I was struck today, looking at my collection of Blog “Tags”, just how much they reveal about my character and obsessions.
If you look at the “Tag Cloud” in the footer to this post, you will see the topics which have most interested me these past two years.
Of course it is not an exact science, but I found it rather revealing. Depression and happiness are the clear winner,s followed by some obviously and closely related topics: peace, mood, qualia, consciousness.
And how about “Stock Market”? While it features prominently, it is not something I have written about much recently. It is true that I have recently spent weeks drafting a new trading algorithm (with enjoyment I might add) but writing about markets is not something that lights up my day in the same way as contemplating happiness or trying to beat gloom.
Happily I have been on a roll recently – for the time being the beast is tamed, but who knows if and when a downturn into the murky waters of the Styx may next come.

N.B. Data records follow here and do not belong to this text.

Definition hpi_marshal : list cHpiMarshal :=
  [dHpiMarshalEntry eFsaHpiSessionOpen "saHpiSessionOpen" saHpiSessionOpenIn saHpiSessionOpenOut;
   dHpiMarshalEntry eFsaHpiSessionClose "saHpiSessionClose" saHpiSessionCloseIn saHpiSessionCloseOut;
   dHpiMarshalEntry eFsaHpiDiscover "saHpiDiscover" saHpiDiscoverIn saHpiDiscoverOut;
   dHpiMarshalEntry eFsaHpiDomainInfoGet "saHpiDomainInfoGet" saHpiDomainInfoGetIn saHpiDomainInfoGetOut;
   dHpiMarshalEntry eFsaHpiDrtEntryGet "saHpiDrtEntryGet" saHpiDrtEntryGetIn saHpiDrtEntryGetOut;
   dHpiMarshalEntry eFsaHpiDomainTagSet "saHpiDomainTagSet" saHpiDomainTagSetIn saHpiDomainTagSetOut;
   dHpiMarshalEntry eFsaHpiRptEntryGet "saHpiRptEntryGet" saHpiRptEntryGetIn saHpiRptEntryGetOut;
   dHpiMarshalEntry eFsaHpiRptEntryGetByResourceId "saHpiRptEntryGetByResourceId" saHpiRptEntryGetByResourceIdIn saHpiRptEntryGetByResourceIdOut;
   dHpiMarshalEntry eFsaHpiResourceSeveritySet "saHpiResourceSeveritySet" saHpiResourceSeveritySetIn saHpiResourceSeveritySetOut;
   dHpiMarshalEntry eFsaHpiResourceTagSet "saHpiResourceTagSet" saHpiResourceTagSetIn saHpiResourceTagSetOut;
   dHpiMarshalEntry eFsaHpiResourceIdGet "saHpiResourceIdGet" saHpiResourceIdGetIn saHpiResourceIdGetOut;
   dHpiMarshalEntry eFsaHpiGetIdByEntityPath "saHpiGetIdByEntityPath" saHpiGetIdByEntityPathIn saHpiGetIdByEntityPathOut;
   dHpiMarshalEntry eFsaHpiGetChildEntityPath "saHpiGetChildEntityPath" saHpiGetChildEntityPathIn saHpiGetChildEntityPathOut;
   dHpiMarshalEntry eFsaHpiResourceFailedRemove "saHpiResourceFailedRemove" saHpiResourceFailedRemoveIn saHpiResourceFailedRemoveOut;
   dHpiMarshalEntry eFsaHpiEventLogInfoGet "saHpiEventLogInfoGet" saHpiEventLogInfoGetIn saHpiEventLogInfoGetOut;
   dHpiMarshalEntry eFsaHpiEventLogCapabilitiesGet "saHpiEventLogCapabilitiesGet" saHpiEventLogCapabilitiesGetIn saHpiEventLogCapabilitiesGetOut;
   dHpiMarshalEntry eFsaHpiEventLogEntryGet "saHpiEventLogEntryGet" saHpiEventLogEntryGetIn saHpiEventLogEntryGetOut;
   dHpiMarshalEntry eFsaHpiEventLogEntryAdd "saHpiEventLogEntryAdd" saHpiEventLogEntryAddIn saHpiEventLogEntryAddOut;
   dHpiMarshalEntry eFsaHpiEventLogClear "saHpiEventLogClear" saHpiEventLogClearIn saHpiEventLogClearOut;
   dHpiMarshalEntry eFsaHpiEventLogTimeGet "saHpiEventLogTimeGet" saHpiEventLogTimeGetIn saHpiEventLogTimeGetOut;
   dHpiMarshalEntry eFsaHpiEventLogTimeSet "saHpiEventLogTimeSet" saHpiEventLogTimeSetIn saHpiEventLogTimeSetOut;
   dHpiMarshalEntry eFsaHpiEventLogStateGet "saHpiEventLogStateGet" saHpiEventLogStateGetIn saHpiEventLogStateGetOut;
   dHpiMarshalEntry eFsaHpiEventLogStateSet "saHpiEventLogStateSet" saHpiEventLogStateSetIn saHpiEventLogStateSetOut;
   dHpiMarshalEntry eFsaHpiEventLogOverflowReset "saHpiEventLogOverflowReset" saHpiEventLogOverflowResetIn saHpiEventLogOverflowResetOut;
   dHpiMarshalEntry eFsaHpiSubscribe "saHpiSubscribe" saHpiSubscribeIn saHpiSubscribeOut;
   dHpiMarshalEntry eFsaHpiUnsubscribe "saHpiUnsubscribe" saHpiUnsubscribeIn saHpiUnsubscribeOut;
   dHpiMarshalEntry eFsaHpiEventGet "saHpiEventGet" saHpiEventGetIn saHpiEventGetOut;
   dHpiMarshalEntry eFsaHpiEventAdd "saHpiEventAdd" saHpiEventAddIn saHpiEventAddOut;
   dHpiMarshalEntry eFsaHpiAlarmGetNext "saHpiAlarmGetNext" saHpiAlarmGetNextIn saHpiAlarmGetNextOut;
   dHpiMarshalEntry eFsaHpiAlarmGet "saHpiAlarmGet" saHpiAlarmGetIn saHpiAlarmGetOut;
   dHpiMarshalEntry eFsaHpiAlarmAcknowledge "saHpiAlarmAcknowledge" saHpiAlarmAcknowledgeIn saHpiAlarmAcknowledgeOut;
   dHpiMarshalEntry eFsaHpiAlarmAdd "saHpiAlarmAdd" saHpiAlarmAddIn saHpiAlarmAddOut;
   dHpiMarshalEntry eFsaHpiAlarmDelete "saHpiAlarmDelete" saHpiAlarmDeleteIn saHpiAlarmDeleteOut;
   dHpiMarshalEntry eFsaHpiRdrGet "saHpiRdrGet" saHpiRdrGetIn saHpiRdrGetOut;
   dHpiMarshalEntry eFsaHpiRdrGetByInstrumentId "saHpiRdrGetByInstrumentId" saHpiRdrGetByInstrumentIdIn saHpiRdrGetByInstrumentIdOut;
   dHpiMarshalEntry eFsaHpiSensorReadingGet "saHpiSensorReadingGet" saHpiSensorReadingGetIn saHpiSensorReadingGetOut;
   dHpiMarshalEntry eFsaHpiSensorThresholdsGet "saHpiSensorThresholdsGet" saHpiSensorThresholdsGetIn saHpiSensorThresholdsGetOut;
   dHpiMarshalEntry eFsaHpiSensorThresholdsSet "saHpiSensorThresholdsSet" saHpiSensorThresholdsSetIn saHpiSensorThresholdsSetOut;
   dHpiMarshalEntry eFsaHpiSensorTypeGet "saHpiSensorTypeGet" saHpiSensorTypeGetIn saHpiSensorTypeGetOut;
   dHpiMarshalEntry eFsaHpiSensorEnableGet "saHpiSensorEnableGet" saHpiSensorEnableGetIn saHpiSensorEnableGetOut;
   dHpiMarshalEntry eFsaHpiSensorEnableSet "saHpiSensorEnableSet" saHpiSensorEnableSetIn saHpiSensorEnableSetOut;
   dHpiMarshalEntry eFsaHpiSensorEventEnableGet "saHpiSensorEventEnableGet" saHpiSensorEventEnableGetIn saHpiSensorEventEnableGetOut;
   dHpiMarshalEntry eFsaHpiSensorEventEnableSet "saHpiSensorEventEnableSet" saHpiSensorEventEnableSetIn saHpiSensorEventEnableSetOut;
   dHpiMarshalEntry eFsaHpiSensorEventMasksGet "saHpiSensorEventMasksGet" saHpiSensorEventMasksGetIn saHpiSensorEventMasksGetOut;
   dHpiMarshalEntry eFsaHpiSensorEventMasksSet "saHpiSensorEventMasksSet" saHpiSensorEventMasksSetIn saHpiSensorEventMasksSetOut;
   dHpiMarshalEntry eFsaHpiControlTypeGet "saHpiControlTypeGet" saHpiControlTypeGetIn saHpiControlTypeGetOut;
   dHpiMarshalEntry eFsaHpiControlGet "saHpiControlGet" saHpiControlGetIn saHpiControlGetOut;
   dHpiMarshalEntry eFsaHpiControlSet "saHpiControlSet" saHpiControlSetIn saHpiControlSetOut;
   dHpiMarshalEntry eFsaHpiIdrInfoGet "saHpiIdrInfoGet" saHpiIdrInfoGetIn saHpiIdrInfoGetOut;
   dHpiMarshalEntry eFsaHpiIdrAreaHeaderGet "saHpiIdrAreaHeaderGet" saHpiIdrAreaHeaderGetIn saHpiIdrAreaHeaderGetOut;
   dHpiMarshalEntry eFsaHpiIdrAreaAdd "saHpiIdrAreaAdd" saHpiIdrAreaAddIn saHpiIdrAreaAddOut;
   dHpiMarshalEntry eFsaHpiIdrAreaAddById "saHpiIdrAreaAddById" saHpiIdrAreaAddByIdIn saHpiIdrAreaAddByIdOut;
   dHpiMarshalEntry eFsaHpiIdrAreaDelete "saHpiIdrAreaDelete" saHpiIdrAreaDeleteIn saHpiIdrAreaDeleteOut;
   dHpiMarshalEntry eFsaHpiIdrFieldGet "saHpiIdrFieldGet" saHpiIdrFieldGetIn saHpiIdrFieldGetOut;
   dHpiMarshalEntry eFsaHpiIdrFieldAdd "saHpiIdrFieldAdd" saHpiIdrFieldAddIn saHpiIdrFieldAddOut;
   dHpiMarshalEntry eFsaHpiIdrFieldAddById "saHpiIdrFieldAddById" saHpiIdrFieldAddByIdIn saHpiIdrFieldAddByIdOut;
   dHpiMarshalEntry eFsaHpiIdrFieldSet "saHpiIdrFieldSet" saHpiIdrFieldSetIn saHpiIdrFieldSetOut;
   dHpiMarshalEntry eFsaHpiIdrFieldDelete "saHpiIdrFieldDelete" saHpiIdrFieldDeleteIn saHpiIdrFieldDeleteOut;
   dHpiMarshalEntry eFsaHpiWatchdogTimerGet "saHpiWatchdogTimerGet" saHpiWatchdogTimerGetIn saHpiWatchdogTimerGetOut;
   dHpiMarshalEntry eFsaHpiWatchdogTimerSet "saHpiWatchdogTimerSet" saHpiWatchdogTimerSetIn saHpiWatchdogTimerSetOut;
   dHpiMarshalEntry eFsaHpiWatchdogTimerReset "saHpiWatchdogTimerReset" saHpiWatchdogTimerResetIn saHpiWatchdogTimerResetOut;
   dHpiMarshalEntry eFsaHpiAnnunciatorGetNext "saHpiAnnunciatorGetNext" saHpiAnnunciatorGetNextIn saHpiAnnunciatorGetNextOut;
   dHpiMarshalEntry eFsaHpiAnnunciatorGet "saHpiAnnunciatorGet" saHpiAnnunciatorGetIn saHpiAnnunciatorGetOut;
   dHpiMarshalEntry eFsaHpiAnnunciatorAcknowledge "saHpiAnnunciatorAcknowledge" saHpiAnnunciatorAcknowledgeIn saHpiAnnunciatorAcknowledgeOut;
   dHpiMarshalEntry eFsaHpiAnnunciatorAdd "saHpiAnnunciatorAdd" saHpiAnnunciatorAddIn saHpiAnnunciatorAddOut;
   dHpiMarshalEntry eFsaHpiAnnunciatorDelete "saHpiAnnunciatorDelete" saHpiAnnunciatorDeleteIn saHpiAnnunciatorDeleteOut;
   dHpiMarshalEntry eFsaHpiAnnunciatorModeGet "saHpiAnnunciatorModeGet" saHpiAnnunciatorModeGetIn saHpiAnnunciatorModeGetOut;
   dHpiMarshalEntry eFsaHpiAnnunciatorModeSet "saHpiAnnunciatorModeSet" saHpiAnnunciatorModeSetIn saHpiAnnunciatorModeSetOut;
   dHpiMarshalEntry eFsaHpiDimiInfoGet "saHpiDimiInfoGet" saHpiDimiInfoGetIn saHpiDimiInfoGetOut;
   dHpiMarshalEntry eFsaHpiDimiTestInfoGet "saHpiDimiTestInfoGet" saHpiDimiTestInfoGetIn saHpiDimiTestInfoGetOut;
   dHpiMarshalEntry eFsaHpiDimiTestReadinessGet "saHpiDimiTestReadinessGet" saHpiDimiTestReadinessGetIn saHpiDimiTestReadinessGetOut;
   dHpiMarshalEntry eFsaHpiDimiTestStart "saHpiDimiTestStart" saHpiDimiTestStartIn saHpiDimiTestStartOut;
   dHpiMarshalEntry eFsaHpiDimiTestCancel "saHpiDimiTestCancel" saHpiDimiTestCancelIn saHpiDimiTestCancelOut;
   dHpiMarshalEntry eFsaHpiDimiTestStatusGet "saHpiDimiTestStatusGet" saHpiDimiTestStatusGetIn saHpiDimiTestStatusGetOut;
   dHpiMarshalEntry eFsaHpiDimiTestResultsGet "saHpiDimiTestResultsGet" saHpiDimiTestResultsGetIn saHpiDimiTestResultsGetOut;
   dHpiMarshalEntry eFsaHpiFumiSourceSet "saHpiFumiSourceSet" saHpiFumiSourceSetIn saHpiFumiSourceSetOut;
   dHpiMarshalEntry eFsaHpiFumiSourceInfoValidateStart "saHpiFumiSourceInfoValidateStart" saHpiFumiSourceInfoValidateStartIn saHpiFumiSourceInfoValidateStartOut;
   dHpiMarshalEntry eFsaHpiFumiSourceInfoGet "saHpiFumiSourceInfoGet" saHpiFumiSourceInfoGetIn saHpiFumiSourceInfoGetOut;
   dHpiMarshalEntry eFsaHpiFumiTargetInfoGet "saHpiFumiTargetInfoGet" saHpiFumiTargetInfoGetIn saHpiFumiTargetInfoGetOut;
   dHpiMarshalEntry eFsaHpiFumiBackupStart "saHpiFumiBackupStart" saHpiFumiBackupStartIn saHpiFumiBackupStartOut;
   dHpiMarshalEntry eFsaHpiFumiBankBootOrderSet "saHpiFumiBankBootOrderSet" saHpiFumiBankBootOrderSetIn saHpiFumiBankBootOrderSetOut;
   dHpiMarshalEntry eFsaHpiFumiBankCopyStart "saHpiFumiBankCopyStart" saHpiFumiBankCopyStartIn saHpiFumiBankCopyStartOut;
   dHpiMarshalEntry eFsaHpiFumiInstallStart "saHpiFumiInstallStart" saHpiFumiInstallStartIn saHpiFumiInstallStartOut;
   dHpiMarshalEntry eFsaHpiFumiUpgradeStatusGet "saHpiFumiUpgradeStatusGet" saHpiFumiUpgradeStatusGetIn saHpiFumiUpgradeStatusGetOut;
   dHpiMarshalEntry eFsaHpiFumiTargetVerifyStart "saHpiFumiTargetVerifyStart" saHpiFumiTargetVerifyStartIn saHpiFumiTargetVerifyStartOut;
   dHpiMarshalEntry eFsaHpiFumiUpgradeCancel "saHpiFumiUpgradeCancel" saHpiFumiUpgradeCancelIn saHpiFumiUpgradeCancelOut;
   dHpiMarshalEntry eFsaHpiFumiRollbackStart "saHpiFumiRollbackStart" saHpiFumiRollbackStartIn saHpiFumiRollbackStartOut;
   dHpiMarshalEntry eFsaHpiFumiActivate "saHpiFumiActivate" saHpiFumiActivateIn saHpiFumiActivateOut;
   dHpiMarshalEntry eFsaHpiHotSwapPolicyCancel "saHpiHotSwapPolicyCancel" saHpiHotSwapPolicyCancelIn saHpiHotSwapPolicyCancelOut;
   dHpiMarshalEntry eFsaHpiResourceActiveSet "saHpiResourceActiveSet" saHpiResourceActiveSetIn saHpiResourceActiveSetOut;
   dHpiMarshalEntry eFsaHpiResourceInactiveSet "saHpiResourceInactiveSet" saHpiResourceInactiveSetIn saHpiResourceInactiveSetOut;
   dHpiMarshalEntry eFsaHpiAutoInsertTimeoutGet "saHpiAutoInsertTimeoutGet" saHpiAutoInsertTimeoutGetIn saHpiAutoInsertTimeoutGetOut;
   dHpiMarshalEntry eFsaHpiAutoInsertTimeoutSet "saHpiAutoInsertTimeoutSet" saHpiAutoInsertTimeoutSetIn saHpiAutoInsertTimeoutSetOut;
   dHpiMarshalEntry eFsaHpiAutoExtractTimeoutGet "saHpiAutoExtractTimeoutGet" saHpiAutoExtractTimeoutGetIn saHpiAutoExtractTimeoutGetOut;
   dHpiMarshalEntry eFsaHpiAutoExtractTimeoutSet "saHpiAutoExtractTimeoutSet" saHpiAutoExtractTimeoutSetIn saHpiAutoExtractTimeoutSetOut;
   dHpiMarshalEntry eFsaHpiHotSwapStateGet "saHpiHotSwapStateGet" saHpiHotSwapStateGetIn saHpiHotSwapStateGetOut;
   dHpiMarshalEntry eFsaHpiHotSwapActionRequest "saHpiHotSwapActionRequest" saHpiHotSwapActionRequestIn saHpiHotSwapActionRequestOut;
   dHpiMarshalEntry eFsaHpiHotSwapIndicatorStateGet "saHpiHotSwapIndicatorStateGet" saHpiHotSwapIndicatorStateGetIn saHpiHotSwapIndicatorStateGetOut;
   dHpiMarshalEntry eFsaHpiHotSwapIndicatorStateSet "saHpiHotSwapIndicatorStateSet" saHpiHotSwapIndicatorStateSetIn saHpiHotSwapIndicatorStateSetOut;
   dHpiMarshalEntry eFsaHpiParmControl "saHpiParmControl" saHpiParmControlIn saHpiParmControlOut;
   dHpiMarshalEntry eFsaHpiResourceLoadIdGet "saHpiResourceLoadIdGet" saHpiResourceLoadIdGetIn saHpiResourceLoadIdGetOut;
   dHpiMarshalEntry eFsaHpiResourceLoadIdSet "saHpiResourceLoadIdSet" saHpiResourceLoadIdSetIn saHpiResourceLoadIdSetOut;
   dHpiMarshalEntry eFsaHpiResourceResetStateGet "saHpiResourceResetStateGet" saHpiResourceResetStateGetIn saHpiResourceResetStateGetOut;
   dHpiMarshalEntry eFsaHpiResourceResetStateSet "saHpiResourceResetStateSet" saHpiResourceResetStateSetIn saHpiResourceResetStateSetOut;
   dHpiMarshalEntry eFsaHpiResourcePowerStateGet "saHpiResourcePowerStateGet" saHpiResourcePowerStateGetIn saHpiResourcePowerStateGetOut;
   dHpiMarshalEntry eFsaHpiResourcePowerStateSet "saHpiResourcePowerStateSet" saHpiResourcePowerStateSetIn saHpiResourcePowerStateSetOut;
   dHpiMarshalEntry eFoHpiHandlerCreate "oHpiHandlerCreate" oHpiHandlerCreateIn oHpiHandlerCreateOut;
   dHpiMarshalEntry eFoHpiHandlerDestroy "oHpiHandlerDestroy" oHpiHandlerDestroyIn oHpiHandlerDestroyOut;
   dHpiMarshalEntry eFoHpiHandlerInfo "oHpiHandlerInfo" oHpiHandlerInfoIn oHpiHandlerInfoOut;
   dHpiMarshalEntry eFoHpiHandlerGetNext "oHpiHandlerGetNext" oHpiHandlerGetNextIn oHpiHandlerGetNextOut;
   dHpiMarshalEntry eFoHpiHandlerFind "oHpiHandlerFind" oHpiHandlerFindIn oHpiHandlerFindOut;
   dHpiMarshalEntry eFoHpiHandlerRetry "oHpiHandlerRetry" oHpiHandlerRetryIn oHpiHandlerRetryOut;
   dHpiMarshalEntry eFoHpiGlobalParamGet "oHpiGlobalParamGet" oHpiGlobalParamGetIn oHpiGlobalParamGetOut;
   dHpiMarshalEntry eFoHpiGlobalParamSet "oHpiGlobalParamSet" oHpiGlobalParamSetIn oHpiGlobalParamSetOut;
   dHpiMarshalEntry eFoHpiInjectEvent "oHpiInjectEvent" oHpiInjectEventIn oHpiInjectEventOut;
   dHpiMarshalEntry eFsaHpiMyEntityPathGet "saHpiMyEntityPathGet" saHpiMyEntityPathGetIn saHpiMyEntityPathGetOut;
   dHpiMarshalEntry eFsaHpiRdrUpdateCountGet "saHpiRdrUpdateCountGet" saHpiRdrUpdateCountGetIn saHpiRdrUpdateCountGetOut;
   dHpiMarshalEntry eFsaHpiFumiSpecInfoGet "saHpiFumiSpecInfoGet" saHpiFumiSpecInfoGetIn saHpiFumiSpecInfoGetOut;
   dHpiMarshalEntry eFsaHpiFumiServiceImpactGet "saHpiFumiServiceImpactGet" saHpiFumiServiceImpactGetIn saHpiFumiServiceImpactGetOut;
   dHpiMarshalEntry eFsaHpiFumiSourceComponentInfoGet "saHpiFumiSourceComponentInfoGet" saHpiFumiSourceComponentInfoGetIn saHpiFumiSourceComponentInfoGetOut;
   dHpiMarshalEntry eFsaHpiFumiTargetComponentInfoGet "saHpiFumiTargetComponentInfoGet" saHpiFumiTargetComponentInfoGetIn saHpiFumiTargetComponentInfoGetOut;
   dHpiMarshalEntry eFsaHpiFumiLogicalTargetInfoGet "saHpiFumiLogicalTargetInfoGet" saHpiFumiLogicalTargetInfoGetIn saHpiFumiLogicalTargetInfoGetOut;
   dHpiMarshalEntry eFsaHpiFumiLogicalTargetComponentInfoGet "saHpiFumiLogicalTargetComponentInfoGet" saHpiFumiLogicalTargetComponentInfoGetIn saHpiFumiLogicalTargetComponentInfoGetOut;
   dHpiMarshalEntry eFsaHpiFumiTargetVerifyMainStart "saHpiFumiTargetVerifyMainStart" saHpiFumiTargetVerifyMainStartIn saHpiFumiTargetVerifyMainStartOut;
   dHpiMarshalEntry eFsaHpiFumiAutoRollbackDisableGet "saHpiFumiAutoRollbackDisableGet" saHpiFumiAutoRollbackDisableGetIn saHpiFumiAutoRollbackDisableGetOut;
   dHpiMarshalEntry eFsaHpiFumiAutoRollbackDisableSet "saHpiFumiAutoRollbackDisableSet" saHpiFumiAutoRollbackDisableSetIn saHpiFumiAutoRollbackDisableSetOut;
   dHpiMarshalEntry eFsaHpiFumiActivateStart "saHpiFumiActivateStart" saHpiFumiActivateStartIn saHpiFumiActivateStartOut;
   dHpiMarshalEntry eFsaHpiFumiCleanup "saHpiFumiCleanup" saHpiFumiCleanupIn saHpiFumiCleanupOut].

Many of my other well trodden themes are also closely related to my big number tags. The whole spirituality gig is clearly a major part of my personality and so “Book of Common Prayer” looms large as do the topics “Meditation” and “Mysticism”. Reality and silence also feature quite highly but I find it interesting to note that actual “religion” in the form of dogma barely features at all. Christianity, Buddhism and Islam are more notable by their absence than their inclusion. As I have often stressed, man made god in his own image rather than the reverse, whereas to me at least “spirituality” is something inbuilt and natural in many of us. A yearning for transcendence and meaning.
If I wanted to tread the boards of psychoanalysis (which I assuredly do not) then I suppose these tendencies of mine could be usefully placed alongside dreams and rorschach tests, to reveal the murky depths of my damaged mind.
As it is, I no longer feel the need for third party interpretation of my peculiarities, and self observation is a tool of far greater use to me than the therapists’ couch. True, there are rare occasions I feel so weary that chatting seems an attractive option, but after so many years of staring up my own fundamental orifice, I do not believe there is much either they or I could add.
In a circular way this brings me back to something I wrote a year or so ago about the purpose of a blog, the motivation for writing when few will want to listen to my meandering drivel.
As I said then and repeat now, I write to explain myself, not to my audience but to my own mind.
Yesterday’s post on ignoring the past is a good example. I do not claim I felt dismal retreading a childhood journey, and witnessing the somewhat dark memories that were brought to the surface, but writing down my feelings last night was very healing.
I have no right to complain and little to grumble about and yet I have found aspects of family life and dynamics deeply destructive and disturbing over the years. To write about my feelings was, therefore, a catharsis. It was getting real with myself. This is my interpretation of what happened and this is how it has made me feel all these years.
I no longer intend to feel that way.
I must be ready to drop those useless worries, those sometimes sad memories of childhood and move on.
Repetition may be dull but it serves its purpose. Say it to yourself often enough and gradually with practice it becomes a habit. With a bit of vigilance and self discipline one can begin to put these thoughts aside as they arise.
All of this may sound like the spoilt whining of someone who has actually been more blessed than most. There has, in reality, been little lacking in my life.
And yet if we are to prove useful to ourselves and those around us, we must never cease to question ourselves, our thoughts, actions and deeds.
If there are things in our past we would rather not repeat (whatever the reason) then we must remain aware. Self aware. So that what sounds like self obsession may in fact more charitably (and accurately) be described as making every effort to stay on track. Not only for yourself but for all those around you.
Without constant introspection, I at least would be in danger of behaving in a fashion my better self would not admire.
And I think other Tags on my website also emphasize a constant desire to be wary of falling into less admirable patterns of behavior. Conflict, class, evil, purpose, other people, hypocrisy.
So, yes, a blog can be a window onto the soul. It can help greatly (or so I find) in reminding me when I stray from the path of reasonable and decent behavior.
Once I notice, with a bit of luck, I may be able to stagger back onto the path of decency and kindness.